Table 5 lists the quantitative results of the ablation studies. It can be observed that the mode “Base” without the MSPF and GWAF units generates the lowest performance. The results generated from each GWAF and MSPF unit are significantly better than the “Base” mode. Specifically, the utilization of the GWAF unit results in a 1.99% improvement in F1 and a 2.66% improvement in IoU. With the help of the MSPF unit, F1 and IoU are enhanced by 2.71% and 4.40%, respectively. Furthermore, the best results are produced when both the GWAF and MSPF units are combined at the “Base”. In particular, there is an enhancement of 1.35% in F1 and 2.78% in IoU when the GWAF unit is added. On the other hand, when using the MSPF unit alone, F1 and IoU are both improved, by 0.63% and 1.04%, respectively. In general, these improvements indicate the effectiveness of the proposed GWAF and MSPF units.

Some examples of the results are shown in Figure 10. It is evident that the results of the “Base” mode have many false positives and false negatives. When the GWAF and MSPF units are added, respectively, the results improve slightly. Furthermore, when the GWAF and MSPF are both added, we achieve optimal visualization results. Specifically, the results have fewer false negatives and false positives, and the boundary details are more precise. The visual results validate the effectiveness of the GWAF and MSPF units.

5. Conclusions

This paper proposes a CD method, namely the MSGFNet. To capture useful feature information, the MSGFNet combines EfficientNetB4 with a Siamese structure to extract the multi-level features.

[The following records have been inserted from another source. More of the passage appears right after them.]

(** * test-serial: echo client and echo server over a serial port

    A shallow embedding of [test-serial.py] and the properties of its
    echo client, echo server and adapter constructors.

    Layout:
    - [Py]: the Python values the script manipulates ([bytes], [str]),
      the UTF-8 codec behind [bytes.decode()] / [str.encode()],
      [str.replace] and f-string formatting of an [int];
    - [Serial]: the serial port as the script sees it (pyserial's
      [in_waiting], [read], [readline], [write]) with an event log;
    - [Exec]: a state-and-exception monad for the script's statements;
    - [TestSerial]: the script itself, definition by definition;
    - the theorems. *)

From Stdlib Require Import ZArith List String Ascii Bool Lia DecimalString.
From Stdlib.Strings Require Import Byte.
From Stdlib Require DecimalZ DecimalPos.
Import ListNotations.
Open Scope Z_scope.
Open Scope list_scope.

(* ===================================================================== *)
(** * Python values *)
(* ===================================================================== *)

Module Py.

(** [bytes]: an immutable sequence of integers in [0, 256). *)
Definition bytes := list byte.

(** [str]: an immutable sequence of Unicode code points. *)
Definition str := list Z.

Definition ord_byte (b : byte) : Z := Z.of_N (Byte.to_N b).

Definition byte_of (z : Z) : byte :=
  match Byte.of_N (Z.to_N z) with
  | Some b => b
  | None => x00
  end.

(** A [bytes] literal [b"..."] and a [str] literal ["..."]. *)
Definition b_lit (s : string) : bytes := list_byte_of_string s.

Definition s_lit (s : string) : str :=
  map (fun a => Z.of_N (N_of_ascii a)) (list_ascii_of_string s).

(** [x == y] on [bytes] (and [x != y] as its negation). *)
Fixpoint bytes_eqb (x y : bytes) : bool :=
  match x, y with
  | [], [] => true
  | a :: x', c :: y' => Byte.eqb a c && bytes_eqb x' y'
  | _, _ => false
  end.

(** ** UTF-8, the default codec of [bytes.decode()] and [str.encode()] *)

Definition is_cont (z : Z) : bool := (0x80 <=? z) && (z <=? 0xBF).

(** [bytes.decode()] with [errors="strict"]: [None] stands for
    [UnicodeDecodeError].  Well-formed sequences are those of the
    Unicode standard: no overlong forms, no surrogates, nothing above
    U+10FFFF. *)
Fixpoint utf8_decode (bs : bytes) : option str :=
  match bs with
  | [] => Some []
  | b0 :: r0 =>
    let z0 := ord_byte b0 in
    if z0 <? 0x80 then
      option_map (cons z0) (utf8_decode r0)
    else if (0xC2 <=? z0) && (z0 <=? 0xDF) then
      match r0 with
      | b1 :: r1 =>
        let z1 := ord_byte b1 in
        if is_cont z1 then
          option_map (cons ((z0 - 0xC0) * 64 + (z1 - 0x80))) (utf8_decode r1)
        else None
      | _ => None
      end
    else if (0xE0 <=? z0) && (z0 <=? 0xEF) then
      match r0 with
      | b1 :: b2 :: r2 =>
        let z1 := ord_byte b1 in
        let z2 := ord_byte b2 in
        if is_cont z1 && is_cont z2
           && (negb (z0 =? 0xE0) || (0xA0 <=? z1))
           && (negb (z0 =? 0xED) || (z1 <=? 0x9F)) then
          option_map
            (cons ((z0 - 0xE0) * 4096 + (z1 - 0x80) * 64 + (z2 - 0x80)))
            (utf8_decode r2)
        else None
      | _ => None
      end
    else if (0xF0 <=? z0) && (z0 <=? 0xF4) then
      match r0 with
      | b1 :: b2 :: b3 :: r3 =>
        let z1 := ord_byte b1 in
        let z2 := ord_byte b2 in
        let z3 := ord_byte b3 in
        if is_cont z1 && is_cont z2 && is_cont z3
           && (negb (z0 =? 0xF0) || (0x90 <=? z1))
           && (negb (z0 =? 0xF4) || (z1 <=? 0x8F)) then
          option_map
            (cons ((z0 - 0xF0) * 262144 + (z1 - 0x80) * 4096
                   + (z2 - 0x80) * 64 + (z3 - 0x80)))
            (utf8_decode r3)
        else None
      | _ => None
      end
    else None
  end.
(** C7. Assembling [Normalize, Flatten, Dense(128), Dense(10)] on the
    declared input shape (28, 28) succeeds, and the model applied to the
    all-zero tensor of shape (1, 28, 28) returns a tensor of shape
    (1, 10), whatever the parameters. *)
Theorem model_on_zero_image :
  forall (A : Type) (HA : Arith A) (HL : ArithLaws A) (HAct : Activations A)
         (k1 b1 k2 b2 : nat -> A),
  exists m y,
    model k1 b1 k2 b2 = Ok m /\
    input_shape m = [28; 28] /\
    snd (predict m (full [1; 28; 28] (lit 0))) = Ok y /\
    shape y = [1; 10] /\
    length (data y) = 10.
Proof.
  intros A HA HL HAct k1 b1 k2 b2.
  pose proof (model_assembled k1 b1 k2 b2) as Hm.
  pose proof Hm as Ha. rewrite model_is_assemble in Ha.
  apply assemble_runs in Ha as [_ Hrun].
  destruct (Hrun 1 (full [1; 28; 28] (lit 0)) (wf_full _ _) eq_refl)
    as [y [Hy [Wy Sy]]].
  eexists. exists y. split; [exact Hm |]. split; [reflexivity |].
  split; [exact Hy |]. split; [exact Sy |].
  unfold wf in Wy. rewrite Wy, Sy. reflexivity.
Qed.

Lemma model_on_zero_image_witness :
  exists m y,
    model (fun _ => 0%R) (fun _ => 0%R) (fun _ => 0%R) (fun _ => 0%R) = Ok m /\
    input_shape m = [28; 28] /\
    snd (predict m (full [1; 28; 28] 0%R)) = Ok y /\
    shape y = [1; 10] /\
    length (data y) = 10.
Proof.
  apply (@model_on_zero_image R R_Arith).
  constructor. simpl. unfold R_is_zero.
  destruct (Req_dec_T 255 0) as [E | _]; [exfalso; lra | reflexivity].
Defined.

(** ** The sigmoid output *)




(** With a zero kernel every score of the last layer is [sigmoid 0]. *)







(** The model with a zero last layer scores every class one half. *)




(** ** Shape validation at assembly *)

Section ValidationFacts.
Context {A : Type} `{Arith A}.
(** * The SQL query service of the dashboard: a shallow embedding

    Source: [AbstractQueryService.ts] under
    [src/plugins/data-sources/abstract-sql-query-service]
    (filter translation, record operations, column pipeline) and the
    data-source validation schema that closes
    [src/plugins/data-sources/mysql/QueryService.ts].

    Conventions of the embedding.
    - JavaScript strings are [string] (lengths agree on ASCII text);
      JavaScript numbers are [Z].
    - A JavaScript object used as a dictionary is a [gmap string _]: the
      model keeps its own properties only, so column names that collide with
      members of [Object.prototype] are outside the model.
    - An object whose property order is observed ([Object.entries]) is an
      association list, in that order.
    - An [async] method is a computation in the monad [M]: it ends with a
      returned value or a thrown error and records, in order, every call it
      awaited on the schema inspector, the knex client, the module loader
      and the logger.
    - The errors that knex itself throws on the calls made here, a negative
      [offset] and an [update] without values, reject the method; the
      database behind the client is taken as answering. *)

From Stdlib Require Import ZArith Lia Ascii.
From stdpp Require Import base option list strings gmap fin_maps.

Set Warnings "-register-all".

Local Open Scope string_scope.
Local Open Scope Z_scope.
Local Open Scope list_scope.

(** ** JavaScript values *)

Inductive Json : Type :=
| JNull
| JBool (b : bool)
| JNum (n : Z)
| JStr (s : string)
| JArr (items : list Json)
| JObj (fields : list (string * Json)).

(** An options bag ([baseOptions], [fieldOptions]): property name to value. *)
Abbreviation Options := (gmap string Json).

(** lodash [isNumber]; [undefined] is [None]. *)
Definition isNumber (v : option Json) : bool :=
  match v with Some (JNum _) => true | _ => false end.

(** Truthiness of a string that may be [undefined]. *)
Definition truthy (v : option string) : bool :=
  match v with
  | Some s => negb (String.eqb s "")
  | None => false
  end.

An MSGFM that comprises an MSPF unit and a GWAF unit is proposed to progressively and adaptively fuse bi-temporal multi-scale features. This module can obtain discriminative fusion features to smooth the details of changed object boundaries and improve the accuracy of results. Finally, the results obtained from three publicly available datasets show that the MSGFNet outperforms several SOTA methods in terms of both effectiveness and complexity. On the WHU-CD, LEVIR-CD, and SYSU-CD datasets, the MSGFNet achieved improvements of 1.21%, 0.46%, and 1.64% in F1 and 1.68%, 0.77%, and 2.24% in IoU, respectively, compared to the SOTA methods that produced better values. Additionally, it is evident that the Params and FLOPs for the proposed MSGFNet are 3.99 G and 0.58 M, respectively. Both values are lower than those of several SOTA methods. In summary, the proposed MSGFNet outperforms several SOTA CD methods.

Author Contributions

Conceptualization, M.W. and Y.Y.; methodology, Y.W., M.W. and Y.Y.; validation, Z.H., Q.W. (Qiang Wang) and Q.W. (Qianwen Wang); writing—original draft preparation, M.W. and Y.Y.; writing—review and editing, Y.W.; visualization, Z.H., Q.W. (Qiang Wang) and Q.W. (Qianwen Wang). All authors have read and agreed to the published version of the manuscript.

Funding

This work is supported by the National Natural Science Foundation of China (no. 42271446 and No. 41971281), and the Tianjin Key Laboratory of Rail Transit Navigation Positioning and Spatiotemporal Big Data Technology (no. TKL2023A12).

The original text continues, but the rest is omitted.